Exercise: Return the records exactly, from the first line through the "Definition scan_changes (s" line.

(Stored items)
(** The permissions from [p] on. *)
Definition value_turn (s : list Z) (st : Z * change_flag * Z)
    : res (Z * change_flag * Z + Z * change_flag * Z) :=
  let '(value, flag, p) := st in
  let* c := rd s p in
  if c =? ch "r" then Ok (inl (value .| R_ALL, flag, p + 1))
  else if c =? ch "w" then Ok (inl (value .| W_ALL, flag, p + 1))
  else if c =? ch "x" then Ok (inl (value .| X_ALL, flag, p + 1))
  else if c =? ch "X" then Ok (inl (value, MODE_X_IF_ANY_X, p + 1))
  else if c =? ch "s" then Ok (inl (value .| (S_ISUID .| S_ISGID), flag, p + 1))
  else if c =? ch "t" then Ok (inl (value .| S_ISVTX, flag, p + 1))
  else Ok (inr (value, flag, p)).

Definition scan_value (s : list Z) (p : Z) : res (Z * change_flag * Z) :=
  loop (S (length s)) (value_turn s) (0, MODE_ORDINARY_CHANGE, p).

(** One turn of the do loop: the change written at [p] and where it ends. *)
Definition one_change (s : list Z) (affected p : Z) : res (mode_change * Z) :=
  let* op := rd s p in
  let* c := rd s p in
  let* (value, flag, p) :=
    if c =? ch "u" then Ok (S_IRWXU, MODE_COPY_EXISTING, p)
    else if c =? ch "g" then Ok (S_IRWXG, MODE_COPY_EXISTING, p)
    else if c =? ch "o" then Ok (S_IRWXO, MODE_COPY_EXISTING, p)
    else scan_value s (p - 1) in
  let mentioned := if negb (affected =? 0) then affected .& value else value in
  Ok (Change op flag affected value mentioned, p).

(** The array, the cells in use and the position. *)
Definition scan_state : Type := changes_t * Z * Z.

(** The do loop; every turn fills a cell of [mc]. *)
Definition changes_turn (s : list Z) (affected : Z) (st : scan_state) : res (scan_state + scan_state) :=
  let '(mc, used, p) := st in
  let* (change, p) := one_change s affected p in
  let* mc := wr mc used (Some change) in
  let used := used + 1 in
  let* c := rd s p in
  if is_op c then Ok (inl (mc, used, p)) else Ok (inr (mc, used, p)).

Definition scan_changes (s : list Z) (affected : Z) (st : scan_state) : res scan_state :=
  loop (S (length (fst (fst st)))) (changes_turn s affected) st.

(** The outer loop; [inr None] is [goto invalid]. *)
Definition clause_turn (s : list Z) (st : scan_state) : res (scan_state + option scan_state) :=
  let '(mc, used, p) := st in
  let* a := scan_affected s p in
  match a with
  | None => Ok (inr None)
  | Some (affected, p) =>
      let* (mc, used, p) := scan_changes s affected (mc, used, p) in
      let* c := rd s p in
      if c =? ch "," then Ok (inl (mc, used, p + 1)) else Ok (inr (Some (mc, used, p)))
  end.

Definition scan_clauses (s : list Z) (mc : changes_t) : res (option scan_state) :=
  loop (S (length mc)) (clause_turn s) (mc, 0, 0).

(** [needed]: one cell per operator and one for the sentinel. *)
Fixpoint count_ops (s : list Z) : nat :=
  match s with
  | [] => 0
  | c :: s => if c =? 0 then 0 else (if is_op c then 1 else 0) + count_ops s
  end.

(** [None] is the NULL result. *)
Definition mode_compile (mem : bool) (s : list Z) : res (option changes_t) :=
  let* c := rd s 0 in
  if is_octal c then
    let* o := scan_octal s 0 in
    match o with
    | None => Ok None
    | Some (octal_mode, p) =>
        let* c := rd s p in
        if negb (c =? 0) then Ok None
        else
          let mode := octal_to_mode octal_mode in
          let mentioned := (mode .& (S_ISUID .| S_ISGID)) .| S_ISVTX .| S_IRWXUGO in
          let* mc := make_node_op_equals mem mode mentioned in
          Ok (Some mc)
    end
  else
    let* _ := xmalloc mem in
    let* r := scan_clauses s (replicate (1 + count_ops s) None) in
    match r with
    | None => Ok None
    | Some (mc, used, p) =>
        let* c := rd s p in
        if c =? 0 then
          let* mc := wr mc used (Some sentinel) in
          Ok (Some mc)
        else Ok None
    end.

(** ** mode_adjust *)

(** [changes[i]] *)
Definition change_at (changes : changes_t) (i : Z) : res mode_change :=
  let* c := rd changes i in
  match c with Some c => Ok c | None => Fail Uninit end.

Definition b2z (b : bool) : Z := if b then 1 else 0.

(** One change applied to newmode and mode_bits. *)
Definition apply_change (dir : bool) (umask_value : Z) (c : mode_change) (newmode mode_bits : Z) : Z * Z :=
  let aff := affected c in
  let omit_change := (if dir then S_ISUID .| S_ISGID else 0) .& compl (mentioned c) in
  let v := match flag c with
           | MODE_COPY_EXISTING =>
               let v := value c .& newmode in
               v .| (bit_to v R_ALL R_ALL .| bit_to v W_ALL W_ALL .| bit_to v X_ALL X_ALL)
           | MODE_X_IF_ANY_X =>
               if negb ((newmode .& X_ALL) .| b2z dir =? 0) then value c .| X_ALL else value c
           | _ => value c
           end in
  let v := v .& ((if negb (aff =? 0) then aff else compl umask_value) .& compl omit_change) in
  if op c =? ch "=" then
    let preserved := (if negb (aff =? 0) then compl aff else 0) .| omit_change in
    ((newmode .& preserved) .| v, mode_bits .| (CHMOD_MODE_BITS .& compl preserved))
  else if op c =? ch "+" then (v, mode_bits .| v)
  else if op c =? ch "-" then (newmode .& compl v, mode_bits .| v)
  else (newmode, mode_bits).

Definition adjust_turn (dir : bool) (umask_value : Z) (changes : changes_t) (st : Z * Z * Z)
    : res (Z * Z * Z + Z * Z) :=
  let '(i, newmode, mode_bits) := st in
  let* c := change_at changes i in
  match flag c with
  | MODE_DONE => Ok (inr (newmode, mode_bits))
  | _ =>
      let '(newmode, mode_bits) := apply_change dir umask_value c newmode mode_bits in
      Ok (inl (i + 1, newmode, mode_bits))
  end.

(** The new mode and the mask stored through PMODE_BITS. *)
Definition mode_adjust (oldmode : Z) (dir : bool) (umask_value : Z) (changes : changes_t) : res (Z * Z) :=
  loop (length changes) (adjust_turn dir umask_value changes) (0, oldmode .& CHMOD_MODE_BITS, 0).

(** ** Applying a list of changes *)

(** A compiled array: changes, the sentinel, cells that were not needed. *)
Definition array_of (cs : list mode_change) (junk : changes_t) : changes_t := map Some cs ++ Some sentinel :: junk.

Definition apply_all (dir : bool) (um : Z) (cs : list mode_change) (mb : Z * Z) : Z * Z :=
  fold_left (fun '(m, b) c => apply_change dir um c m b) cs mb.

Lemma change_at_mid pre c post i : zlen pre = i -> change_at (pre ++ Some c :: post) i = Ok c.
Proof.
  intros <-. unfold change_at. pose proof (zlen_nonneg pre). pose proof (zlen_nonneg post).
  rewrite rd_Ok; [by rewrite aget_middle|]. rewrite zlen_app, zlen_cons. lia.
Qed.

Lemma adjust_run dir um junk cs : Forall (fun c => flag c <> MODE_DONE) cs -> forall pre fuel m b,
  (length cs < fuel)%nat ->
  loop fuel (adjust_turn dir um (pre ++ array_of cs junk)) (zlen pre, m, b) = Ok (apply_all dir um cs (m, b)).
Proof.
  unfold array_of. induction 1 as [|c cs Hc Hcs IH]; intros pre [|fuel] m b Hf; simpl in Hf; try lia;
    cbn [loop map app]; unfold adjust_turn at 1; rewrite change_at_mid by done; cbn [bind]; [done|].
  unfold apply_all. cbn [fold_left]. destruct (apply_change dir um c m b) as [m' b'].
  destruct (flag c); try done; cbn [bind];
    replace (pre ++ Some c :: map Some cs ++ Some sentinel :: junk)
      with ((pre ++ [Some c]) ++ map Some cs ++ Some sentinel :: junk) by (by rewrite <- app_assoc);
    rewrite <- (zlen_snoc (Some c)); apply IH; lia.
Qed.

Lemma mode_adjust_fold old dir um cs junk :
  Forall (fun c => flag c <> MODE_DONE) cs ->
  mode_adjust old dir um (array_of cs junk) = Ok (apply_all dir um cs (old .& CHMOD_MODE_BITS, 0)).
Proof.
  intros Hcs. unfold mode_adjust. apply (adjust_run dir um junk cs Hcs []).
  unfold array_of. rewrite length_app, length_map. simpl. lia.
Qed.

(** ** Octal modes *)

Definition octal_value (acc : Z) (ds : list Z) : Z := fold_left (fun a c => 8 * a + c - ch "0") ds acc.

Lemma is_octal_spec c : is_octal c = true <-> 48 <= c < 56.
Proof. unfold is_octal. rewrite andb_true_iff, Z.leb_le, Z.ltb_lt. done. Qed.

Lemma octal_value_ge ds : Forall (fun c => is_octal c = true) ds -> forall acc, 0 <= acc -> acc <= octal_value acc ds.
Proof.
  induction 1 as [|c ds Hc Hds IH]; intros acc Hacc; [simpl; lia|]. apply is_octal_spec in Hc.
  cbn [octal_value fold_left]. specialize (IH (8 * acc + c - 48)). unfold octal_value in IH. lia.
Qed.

Finished task:
(** The permissions from [p] on. *)
Definition value_turn (s : list Z) (st : Z * change_flag * Z)
    : res (Z * change_flag * Z + Z * change_flag * Z) :=
  let '(value, flag, p) := st in
  let* c := rd s p in
  if c =? ch "r" then Ok (inl (value .| R_ALL, flag, p + 1))
  else if c =? ch "w" then Ok (inl (value .| W_ALL, flag, p + 1))
  else if c =? ch "x" then Ok (inl (value .| X_ALL, flag, p + 1))
  else if c =? ch "X" then Ok (inl (value, MODE_X_IF_ANY_X, p + 1))
  else if c =? ch "s" then Ok (inl (value .| (S_ISUID .| S_ISGID), flag, p + 1))
  else if c =? ch "t" then Ok (inl (value .| S_ISVTX, flag, p + 1))
  else Ok (inr (value, flag, p)).

Definition scan_value (s : list Z) (p : Z) : res (Z * change_flag * Z) :=
  loop (S (length s)) (value_turn s) (0, MODE_ORDINARY_CHANGE, p).

(** One turn of the do loop: the change written at [p] and where it ends. *)
Definition one_change (s : list Z) (affected p : Z) : res (mode_change * Z) :=
  let* op := rd s p in
  let* c := rd s p in
  let* (value, flag, p) :=
    if c =? ch "u" then Ok (S_IRWXU, MODE_COPY_EXISTING, p)
    else if c =? ch "g" then Ok (S_IRWXG, MODE_COPY_EXISTING, p)
    else if c =? ch "o" then Ok (S_IRWXO, MODE_COPY_EXISTING, p)
    else scan_value s (p - 1) in
  let mentioned := if negb (affected =? 0) then affected .& value else value in
  Ok (Change op flag affected value mentioned, p).

(** The array, the cells in use and the position. *)
Definition scan_state : Type := changes_t * Z * Z.

(** The do loop; every turn fills a cell of [mc]. *)
Definition changes_turn (s : list Z) (affected : Z) (st : scan_state) : res (scan_state + scan_state) :=
  let '(mc, used, p) := st in
  let* (change, p) := one_change s affected p in
  let* mc := wr mc used (Some change) in
  let used := used + 1 in
  let* c := rd s p in
  if is_op c then Ok (inl (mc, used, p)) else Ok (inr (mc, used, p)).

Definition scan_changes (s : list Z) (affected : Z) (st : scan_state) : res scan_state :=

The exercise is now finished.